Classify the asset first
Separate property, listed shares, unlisted shares, debt funds and equity funds before estimating tax. Then apply the law for the sale year.
Key points
- Asset type — Holding-period and rate rules vary across asset classes.
- TDS is not final tax — Withholding may exceed or fall short of the return liability.
- Treaty review — Residence-country tax and foreign tax credit may also matter.
Prepare a transaction file
Keep purchase and sale documents, brokerage statements, improvement costs, corporate-action records and tax deduction certificates. Property transactions may also require valuation and buyer-compliance records.
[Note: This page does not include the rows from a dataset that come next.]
(* ===== verification/ChainProps.v ===== *)
(** What the hash of an intent, a transaction and a block depends on: the
    theorems about the definitions of [Chain]. *)
From S2P Require Import Prelude Address Predicate Extern Chain Sandbox.

(** The two hashes of an intent share one cache.  On an intent whose cache is
    empty each method hashes what it says: the whole content for [hash], the
    block hash and the expectations for [signing_hash].  Whichever is called
    first fixes what both return from then on, also after the calldata is
    changed; and an intent sent over the wire has its cache emptied, so its
    [hash] is again the one of the whole content. *)
Theorem intent_hashes_share_cache
    `{!MultihashCrate, !Rmp Multihash, !Rmp (PredicateTree Basic),
      !Rmp (IntentContent Basic), !RmpLaws (IntentContent Basic)} (i : Intent Basic) key value :
  intent_cache i = None →
  let content_hash := sha3_256 (intent_to_vec i) in
  let message_hash := sha3_256 (to_vec (recent_blockhash i) ++ to_vec (expectations i)) in
  (intent_hash i).1 = content_hash ∧
  (signing_hash i).1 = message_hash ∧
  (intent_hash (signing_hash i).2).1 = message_hash ∧
  (signing_hash (intent_hash i).2).1 = content_hash ∧
  (intent_hash (calldata_insert (signing_hash i).2 key value)).1 = message_hash ∧
  (fst ∘ intent_hash <$> intent_from_slice (intent_to_vec (signing_hash i).2)) = Some content_hash.
Proof.
  intros Hc content_hash message_hash. destruct i as [h e c []]; [done|].
  repeat split; try done.
  unfold intent_from_slice, intent_to_vec. rewrite from_slice_to_vec. done.
Qed.

(** On this intent the signing hash and the content hash do differ. *)
Lemma intent_hashes_share_cache_witness :
  (intent_hash (signing_hash example_intent).2).1 ≠ (intent_hash example_intent).1.
Proof.
  destruct (intent_hashes_share_cache example_intent [] [] eq_refl) as (-> & _ & -> & _).
  apply (bool_decide_unpack _). by vm_compute.
Defined.

(** [Block::new] makes the next block: its height is the parent's plus one,
    its parent hash is the SHA3 hash of the parent's content whether or not the
    parent's cell was filled already, and its own cell is empty; it fails (the
    overflow panic of the debug profile) only on a parent of the last height. *)
Theorem block_new_spec `{!MultihashCrate, !Rmp BlockContent} prof (p : Block) txs :
  is_u64 (height p) → block_cache_ok p →
  (∀ b, block_new prof p txs = Some b →
    parent b = sha3_256 (to_vec (block_content p)) ∧ transactions b = txs ∧ block_cache_ok b ∧
    (height p < u64_max → height b = height p + 1)%Z ∧
    (height p = u64_max → height b = 0)%Z) ∧
  (block_new prof p txs = None ↔ prof = Debug ∧ height p = u64_max).
Proof.
  intros Hh Hok. unfold block_new, u64_add, is_u64 in *.
  destruct (block_hash_ok _ Hok) as [-> _].
  destruct (Z.leb_spec (height p + 1) u64_max) as [Hle|Hgt]; simpl.
  - split; [|split; [done|intros [_ ?]; lia]]. intros b [= <-]. simpl.
    repeat split; try done; [by left|lia].
  - destruct prof; simpl; [|split; [done|split; [intros _; split; [done|lia]|done]]].
    split; [|split; [done|intros [? _]; done]]. intros b [= <-]. simpl.
    repeat split; try done; [by left|lia|]. intros ->. by vm_compute.
Qed.

Lemma block_new_spec_witness :
  ∃ b, block_new Debug block_zero [] = Some b ∧ height b = 1%Z.
Proof.
  destruct (block_new Debug block_zero []) as [b|] eqn:Hb.
  - exists b. split; [done|].
    destruct (block_new_spec Debug block_zero []) as [H _]; [done | by left |].
    destruct (H b Hb) as (_ & _ & _ & Hh & _). by apply Hh.
  - by vm_compute in Hb.
Defined.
Use the rules for the exact sale date because rates, indexation and forms can change between tax years.
Calculation sequence
Determine asset category and holding period.
Calculate consideration, permitted cost and exemptions.
Reconcile TDS and treaty or foreign tax credit in the return.
Frequently asked questions
Is TDS the final capital-gains tax?
No. TDS is withholding. Final liability is calculated in the income-tax return.
Can an NRI claim a TDS refund?
A refund may be available when withholding exceeds final liability, subject to filing and verification.
Are all mutual-fund gains taxed the same?
No. Fund classification, acquisition date and holding period affect treatment.